__Exercise aim__:
The material below holds a span beginning at the line with "(** ** The further" and ending at the line with "refine (proj1 (@X3_buckets_partition_input". Quote that span exactly, both ends included, and only that span.

__Data for this task__:
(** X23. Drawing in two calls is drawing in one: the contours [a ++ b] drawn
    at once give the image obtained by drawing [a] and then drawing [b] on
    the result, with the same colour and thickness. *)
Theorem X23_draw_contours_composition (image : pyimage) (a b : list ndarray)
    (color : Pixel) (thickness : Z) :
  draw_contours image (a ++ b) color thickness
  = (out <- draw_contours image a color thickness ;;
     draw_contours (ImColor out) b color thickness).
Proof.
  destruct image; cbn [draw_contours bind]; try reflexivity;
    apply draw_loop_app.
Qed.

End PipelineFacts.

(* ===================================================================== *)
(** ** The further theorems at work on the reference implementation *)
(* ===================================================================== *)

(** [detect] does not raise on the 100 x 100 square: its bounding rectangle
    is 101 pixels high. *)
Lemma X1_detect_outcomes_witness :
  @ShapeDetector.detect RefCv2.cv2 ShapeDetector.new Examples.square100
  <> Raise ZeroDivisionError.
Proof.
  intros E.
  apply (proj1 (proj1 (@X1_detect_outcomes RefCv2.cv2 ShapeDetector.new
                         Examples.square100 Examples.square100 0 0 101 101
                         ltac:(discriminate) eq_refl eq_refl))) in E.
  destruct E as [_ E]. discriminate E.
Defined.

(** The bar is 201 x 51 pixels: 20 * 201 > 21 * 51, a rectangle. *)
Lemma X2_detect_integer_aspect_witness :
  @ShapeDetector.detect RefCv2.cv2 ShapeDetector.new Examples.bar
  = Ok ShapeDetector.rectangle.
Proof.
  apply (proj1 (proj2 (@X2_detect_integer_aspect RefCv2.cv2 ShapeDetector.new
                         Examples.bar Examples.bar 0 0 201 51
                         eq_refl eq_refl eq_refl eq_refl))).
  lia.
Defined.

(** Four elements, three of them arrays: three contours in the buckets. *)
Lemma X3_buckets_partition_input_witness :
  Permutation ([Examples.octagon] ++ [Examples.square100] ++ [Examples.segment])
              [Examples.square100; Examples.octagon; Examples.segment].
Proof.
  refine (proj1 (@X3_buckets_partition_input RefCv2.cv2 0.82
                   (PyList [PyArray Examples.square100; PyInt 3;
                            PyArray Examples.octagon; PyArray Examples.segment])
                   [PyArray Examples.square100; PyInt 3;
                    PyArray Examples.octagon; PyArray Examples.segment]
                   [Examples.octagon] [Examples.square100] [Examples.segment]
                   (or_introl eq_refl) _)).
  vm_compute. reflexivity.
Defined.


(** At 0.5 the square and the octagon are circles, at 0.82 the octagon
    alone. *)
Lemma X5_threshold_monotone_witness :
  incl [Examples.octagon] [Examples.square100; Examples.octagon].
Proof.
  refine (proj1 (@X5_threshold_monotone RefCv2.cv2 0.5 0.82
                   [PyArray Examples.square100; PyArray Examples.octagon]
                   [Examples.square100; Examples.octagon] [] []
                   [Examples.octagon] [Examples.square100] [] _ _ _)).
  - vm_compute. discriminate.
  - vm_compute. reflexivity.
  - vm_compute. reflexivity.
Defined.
==
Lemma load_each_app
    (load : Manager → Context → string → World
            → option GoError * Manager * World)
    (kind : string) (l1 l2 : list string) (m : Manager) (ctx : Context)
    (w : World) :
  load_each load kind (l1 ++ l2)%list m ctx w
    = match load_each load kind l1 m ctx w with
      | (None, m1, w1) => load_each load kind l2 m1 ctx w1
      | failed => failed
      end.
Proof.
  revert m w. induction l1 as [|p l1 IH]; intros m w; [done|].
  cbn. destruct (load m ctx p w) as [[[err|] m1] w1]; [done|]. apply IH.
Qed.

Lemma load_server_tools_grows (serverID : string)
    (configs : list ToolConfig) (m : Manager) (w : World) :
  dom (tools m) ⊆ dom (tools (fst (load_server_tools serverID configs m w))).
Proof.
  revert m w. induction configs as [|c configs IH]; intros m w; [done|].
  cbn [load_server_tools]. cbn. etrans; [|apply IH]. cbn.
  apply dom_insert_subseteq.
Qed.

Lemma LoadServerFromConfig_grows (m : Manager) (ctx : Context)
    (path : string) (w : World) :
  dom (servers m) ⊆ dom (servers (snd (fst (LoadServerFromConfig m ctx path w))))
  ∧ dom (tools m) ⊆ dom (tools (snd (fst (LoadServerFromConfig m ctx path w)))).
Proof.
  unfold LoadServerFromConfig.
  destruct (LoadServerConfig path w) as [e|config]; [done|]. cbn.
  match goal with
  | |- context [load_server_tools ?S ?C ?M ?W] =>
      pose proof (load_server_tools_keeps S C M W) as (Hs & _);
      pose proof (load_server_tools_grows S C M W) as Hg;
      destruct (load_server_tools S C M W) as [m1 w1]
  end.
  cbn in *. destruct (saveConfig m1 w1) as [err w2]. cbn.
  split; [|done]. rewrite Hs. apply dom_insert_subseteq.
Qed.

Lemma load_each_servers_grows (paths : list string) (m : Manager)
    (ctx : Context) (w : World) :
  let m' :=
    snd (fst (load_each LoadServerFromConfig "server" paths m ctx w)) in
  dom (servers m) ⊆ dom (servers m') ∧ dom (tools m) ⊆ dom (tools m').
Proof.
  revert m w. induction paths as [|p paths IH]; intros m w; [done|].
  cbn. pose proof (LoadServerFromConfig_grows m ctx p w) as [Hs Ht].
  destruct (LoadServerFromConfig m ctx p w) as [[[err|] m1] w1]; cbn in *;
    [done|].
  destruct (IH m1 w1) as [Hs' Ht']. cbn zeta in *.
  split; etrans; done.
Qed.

__Answer to this task__:
(** ** The further theorems at work on the reference implementation *)
(* ===================================================================== *)

(** [detect] does not raise on the 100 x 100 square: its bounding rectangle
    is 101 pixels high. *)
Lemma X1_detect_outcomes_witness :
  @ShapeDetector.detect RefCv2.cv2 ShapeDetector.new Examples.square100
  <> Raise ZeroDivisionError.
Proof.
  intros E.
  apply (proj1 (proj1 (@X1_detect_outcomes RefCv2.cv2 ShapeDetector.new
                         Examples.square100 Examples.square100 0 0 101 101
                         ltac:(discriminate) eq_refl eq_refl))) in E.
  destruct E as [_ E]. discriminate E.
Defined.

(** The bar is 201 x 51 pixels: 20 * 201 > 21 * 51, a rectangle. *)
Lemma X2_detect_integer_aspect_witness :
  @ShapeDetector.detect RefCv2.cv2 ShapeDetector.new Examples.bar
  = Ok ShapeDetector.rectangle.
Proof.
  apply (proj1 (proj2 (@X2_detect_integer_aspect RefCv2.cv2 ShapeDetector.new
                         Examples.bar Examples.bar 0 0 201 51
                         eq_refl eq_refl eq_refl eq_refl))).
  lia.
Defined.

(** Four elements, three of them arrays: three contours in the buckets. *)
Lemma X3_buckets_partition_input_witness :
  Permutation ([Examples.octagon] ++ [Examples.square100] ++ [Examples.segment])
              [Examples.square100; Examples.octagon; Examples.segment].
Proof.
  refine (proj1 (@X3_buckets_partition_input RefCv2.cv2 0.82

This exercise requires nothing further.